* [EXERCISE PROMPT]: For every line in the material below that holds "sstates", report the line.
* * * *
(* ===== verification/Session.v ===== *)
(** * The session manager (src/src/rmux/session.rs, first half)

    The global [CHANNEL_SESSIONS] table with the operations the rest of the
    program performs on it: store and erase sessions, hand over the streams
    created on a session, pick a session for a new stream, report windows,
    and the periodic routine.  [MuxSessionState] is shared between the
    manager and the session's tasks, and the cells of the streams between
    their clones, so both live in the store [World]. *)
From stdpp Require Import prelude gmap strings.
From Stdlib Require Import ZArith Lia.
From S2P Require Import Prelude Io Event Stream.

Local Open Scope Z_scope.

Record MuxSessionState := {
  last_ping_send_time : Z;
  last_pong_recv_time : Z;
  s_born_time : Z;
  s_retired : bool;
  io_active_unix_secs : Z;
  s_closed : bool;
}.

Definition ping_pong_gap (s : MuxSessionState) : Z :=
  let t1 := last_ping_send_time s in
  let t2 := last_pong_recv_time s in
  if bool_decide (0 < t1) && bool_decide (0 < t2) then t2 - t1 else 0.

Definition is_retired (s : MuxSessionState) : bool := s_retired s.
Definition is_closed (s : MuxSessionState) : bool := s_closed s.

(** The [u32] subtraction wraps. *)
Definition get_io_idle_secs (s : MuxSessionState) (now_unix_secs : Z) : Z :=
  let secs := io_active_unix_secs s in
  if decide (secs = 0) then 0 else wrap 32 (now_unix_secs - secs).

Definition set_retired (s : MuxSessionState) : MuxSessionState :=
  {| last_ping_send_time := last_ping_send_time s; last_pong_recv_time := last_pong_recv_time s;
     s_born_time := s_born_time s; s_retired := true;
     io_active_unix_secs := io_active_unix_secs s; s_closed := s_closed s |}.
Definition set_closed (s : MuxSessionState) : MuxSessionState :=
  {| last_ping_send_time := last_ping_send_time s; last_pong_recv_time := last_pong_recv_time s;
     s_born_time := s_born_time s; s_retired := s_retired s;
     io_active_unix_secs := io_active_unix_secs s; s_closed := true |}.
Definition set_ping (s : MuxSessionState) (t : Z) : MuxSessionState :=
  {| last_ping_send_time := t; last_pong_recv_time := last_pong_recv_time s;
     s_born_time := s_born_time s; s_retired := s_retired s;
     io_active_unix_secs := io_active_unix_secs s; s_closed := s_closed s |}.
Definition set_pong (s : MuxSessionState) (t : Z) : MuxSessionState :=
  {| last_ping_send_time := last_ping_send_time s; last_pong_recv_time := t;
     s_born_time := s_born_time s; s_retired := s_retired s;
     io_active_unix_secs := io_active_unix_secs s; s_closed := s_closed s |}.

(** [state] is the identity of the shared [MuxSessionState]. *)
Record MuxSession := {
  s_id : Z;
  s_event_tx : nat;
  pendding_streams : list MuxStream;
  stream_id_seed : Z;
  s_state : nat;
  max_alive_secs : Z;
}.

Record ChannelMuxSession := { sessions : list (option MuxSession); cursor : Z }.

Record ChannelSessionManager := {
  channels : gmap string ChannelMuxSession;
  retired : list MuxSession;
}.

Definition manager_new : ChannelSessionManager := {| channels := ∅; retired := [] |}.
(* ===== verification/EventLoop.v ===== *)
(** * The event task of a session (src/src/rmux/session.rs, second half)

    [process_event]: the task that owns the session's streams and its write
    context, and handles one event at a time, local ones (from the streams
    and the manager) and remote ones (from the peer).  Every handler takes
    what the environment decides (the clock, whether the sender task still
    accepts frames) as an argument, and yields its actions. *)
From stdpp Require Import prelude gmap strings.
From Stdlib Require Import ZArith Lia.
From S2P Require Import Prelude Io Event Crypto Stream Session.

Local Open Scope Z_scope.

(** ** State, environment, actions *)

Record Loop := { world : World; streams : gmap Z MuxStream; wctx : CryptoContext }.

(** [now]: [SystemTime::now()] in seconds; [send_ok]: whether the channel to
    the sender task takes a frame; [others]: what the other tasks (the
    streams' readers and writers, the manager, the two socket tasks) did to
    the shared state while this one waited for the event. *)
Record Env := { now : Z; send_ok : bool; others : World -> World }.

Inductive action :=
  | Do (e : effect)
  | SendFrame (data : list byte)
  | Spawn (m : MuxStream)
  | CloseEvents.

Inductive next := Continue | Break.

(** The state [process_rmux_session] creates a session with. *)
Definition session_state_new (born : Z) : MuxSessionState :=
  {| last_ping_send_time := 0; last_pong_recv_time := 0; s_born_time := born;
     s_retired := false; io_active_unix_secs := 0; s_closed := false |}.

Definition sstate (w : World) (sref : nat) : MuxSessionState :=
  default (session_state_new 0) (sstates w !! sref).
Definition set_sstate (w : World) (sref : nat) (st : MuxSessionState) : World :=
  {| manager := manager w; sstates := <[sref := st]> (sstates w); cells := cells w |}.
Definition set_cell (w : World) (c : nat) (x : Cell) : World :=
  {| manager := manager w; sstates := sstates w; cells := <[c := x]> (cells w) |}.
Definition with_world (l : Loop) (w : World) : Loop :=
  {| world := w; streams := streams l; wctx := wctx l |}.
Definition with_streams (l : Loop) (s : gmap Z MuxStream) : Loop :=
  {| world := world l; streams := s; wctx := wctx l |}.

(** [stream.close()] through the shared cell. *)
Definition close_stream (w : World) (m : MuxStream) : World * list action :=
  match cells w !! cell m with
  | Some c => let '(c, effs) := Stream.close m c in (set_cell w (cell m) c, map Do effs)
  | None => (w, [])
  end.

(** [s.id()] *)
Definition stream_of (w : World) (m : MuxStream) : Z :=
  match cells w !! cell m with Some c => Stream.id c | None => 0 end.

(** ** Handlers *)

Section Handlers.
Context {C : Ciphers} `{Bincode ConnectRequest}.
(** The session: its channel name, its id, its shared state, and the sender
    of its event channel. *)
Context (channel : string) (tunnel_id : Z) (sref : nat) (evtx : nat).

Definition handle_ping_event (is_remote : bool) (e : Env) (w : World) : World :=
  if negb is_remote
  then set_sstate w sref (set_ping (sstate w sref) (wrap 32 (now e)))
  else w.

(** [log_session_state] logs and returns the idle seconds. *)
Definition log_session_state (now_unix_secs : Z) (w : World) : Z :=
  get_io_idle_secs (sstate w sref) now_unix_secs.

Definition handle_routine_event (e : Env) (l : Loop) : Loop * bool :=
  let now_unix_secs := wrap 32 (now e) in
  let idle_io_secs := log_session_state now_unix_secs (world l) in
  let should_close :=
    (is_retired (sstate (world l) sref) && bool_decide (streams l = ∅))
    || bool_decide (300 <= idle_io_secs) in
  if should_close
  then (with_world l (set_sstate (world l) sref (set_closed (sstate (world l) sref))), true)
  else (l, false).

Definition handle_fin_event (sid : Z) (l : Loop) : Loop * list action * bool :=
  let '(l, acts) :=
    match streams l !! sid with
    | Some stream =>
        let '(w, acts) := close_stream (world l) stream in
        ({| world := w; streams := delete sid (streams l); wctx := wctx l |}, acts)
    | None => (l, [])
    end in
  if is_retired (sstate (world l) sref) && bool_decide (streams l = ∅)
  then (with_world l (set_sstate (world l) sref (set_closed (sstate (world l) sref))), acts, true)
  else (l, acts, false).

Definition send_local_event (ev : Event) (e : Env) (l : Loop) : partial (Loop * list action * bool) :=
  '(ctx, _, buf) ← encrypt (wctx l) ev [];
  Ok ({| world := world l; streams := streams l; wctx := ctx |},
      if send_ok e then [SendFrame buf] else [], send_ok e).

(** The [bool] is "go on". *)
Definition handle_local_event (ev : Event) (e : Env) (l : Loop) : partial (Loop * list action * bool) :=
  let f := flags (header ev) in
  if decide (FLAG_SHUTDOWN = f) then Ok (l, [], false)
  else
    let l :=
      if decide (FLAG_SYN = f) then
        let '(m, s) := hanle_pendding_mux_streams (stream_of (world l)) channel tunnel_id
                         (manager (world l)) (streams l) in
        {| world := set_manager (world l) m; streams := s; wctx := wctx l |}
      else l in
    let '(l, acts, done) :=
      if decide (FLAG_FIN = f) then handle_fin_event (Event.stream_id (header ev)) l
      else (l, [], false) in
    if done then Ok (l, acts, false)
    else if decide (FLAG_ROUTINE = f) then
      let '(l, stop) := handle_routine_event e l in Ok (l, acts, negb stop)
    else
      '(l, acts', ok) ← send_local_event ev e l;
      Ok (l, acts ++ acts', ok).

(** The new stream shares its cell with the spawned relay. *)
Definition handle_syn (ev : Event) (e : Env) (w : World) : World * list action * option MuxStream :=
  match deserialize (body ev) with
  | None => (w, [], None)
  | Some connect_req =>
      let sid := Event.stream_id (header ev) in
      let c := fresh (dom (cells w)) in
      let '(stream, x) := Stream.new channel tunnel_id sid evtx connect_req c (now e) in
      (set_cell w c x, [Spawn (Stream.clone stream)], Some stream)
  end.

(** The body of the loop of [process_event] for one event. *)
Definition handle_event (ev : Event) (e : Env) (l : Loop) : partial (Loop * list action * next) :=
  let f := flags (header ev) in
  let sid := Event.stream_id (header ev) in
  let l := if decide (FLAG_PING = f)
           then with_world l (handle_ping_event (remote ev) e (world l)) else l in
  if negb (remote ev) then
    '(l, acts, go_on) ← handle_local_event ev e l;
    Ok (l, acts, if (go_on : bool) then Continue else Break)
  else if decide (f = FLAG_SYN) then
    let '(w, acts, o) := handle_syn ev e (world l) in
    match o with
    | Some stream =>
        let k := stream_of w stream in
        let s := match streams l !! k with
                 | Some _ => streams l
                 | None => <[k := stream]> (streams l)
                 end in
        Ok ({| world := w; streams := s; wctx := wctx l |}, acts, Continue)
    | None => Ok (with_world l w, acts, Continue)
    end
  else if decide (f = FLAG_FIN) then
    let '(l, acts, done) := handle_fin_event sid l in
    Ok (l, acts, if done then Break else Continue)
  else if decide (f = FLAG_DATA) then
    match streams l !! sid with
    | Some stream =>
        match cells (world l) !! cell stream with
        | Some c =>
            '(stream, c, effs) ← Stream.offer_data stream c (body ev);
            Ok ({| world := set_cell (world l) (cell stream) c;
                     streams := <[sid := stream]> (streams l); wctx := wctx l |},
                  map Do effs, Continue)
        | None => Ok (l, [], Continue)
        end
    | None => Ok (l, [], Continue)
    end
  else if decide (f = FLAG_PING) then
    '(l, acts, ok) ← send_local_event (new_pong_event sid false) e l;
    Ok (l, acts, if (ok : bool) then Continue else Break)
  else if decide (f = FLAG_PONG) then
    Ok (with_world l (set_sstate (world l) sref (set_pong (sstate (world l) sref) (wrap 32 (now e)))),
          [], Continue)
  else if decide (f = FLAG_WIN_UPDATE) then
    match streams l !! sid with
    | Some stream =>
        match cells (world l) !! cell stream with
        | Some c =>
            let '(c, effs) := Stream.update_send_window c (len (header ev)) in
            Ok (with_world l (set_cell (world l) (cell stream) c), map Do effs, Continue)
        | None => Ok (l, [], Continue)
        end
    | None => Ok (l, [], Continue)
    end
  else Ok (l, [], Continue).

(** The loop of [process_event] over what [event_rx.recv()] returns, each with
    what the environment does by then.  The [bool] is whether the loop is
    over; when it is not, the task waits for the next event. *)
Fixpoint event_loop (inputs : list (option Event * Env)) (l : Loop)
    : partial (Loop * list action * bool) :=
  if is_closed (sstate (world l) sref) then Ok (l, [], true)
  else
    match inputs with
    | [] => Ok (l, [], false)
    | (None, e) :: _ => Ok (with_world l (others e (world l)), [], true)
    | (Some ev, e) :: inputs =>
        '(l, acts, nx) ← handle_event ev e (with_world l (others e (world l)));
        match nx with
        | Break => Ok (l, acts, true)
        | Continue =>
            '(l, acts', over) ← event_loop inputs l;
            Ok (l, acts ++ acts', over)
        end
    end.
* * * *
* [ANSWER BELOW]:
  default (session_state_new 0) (sstates w !! sref).
  {| manager := manager w; sstates := <[sref := st]> (sstates w); cells := cells w |}.
  {| manager := manager w; sstates := sstates w; cells := <[c := x]> (cells w) |}.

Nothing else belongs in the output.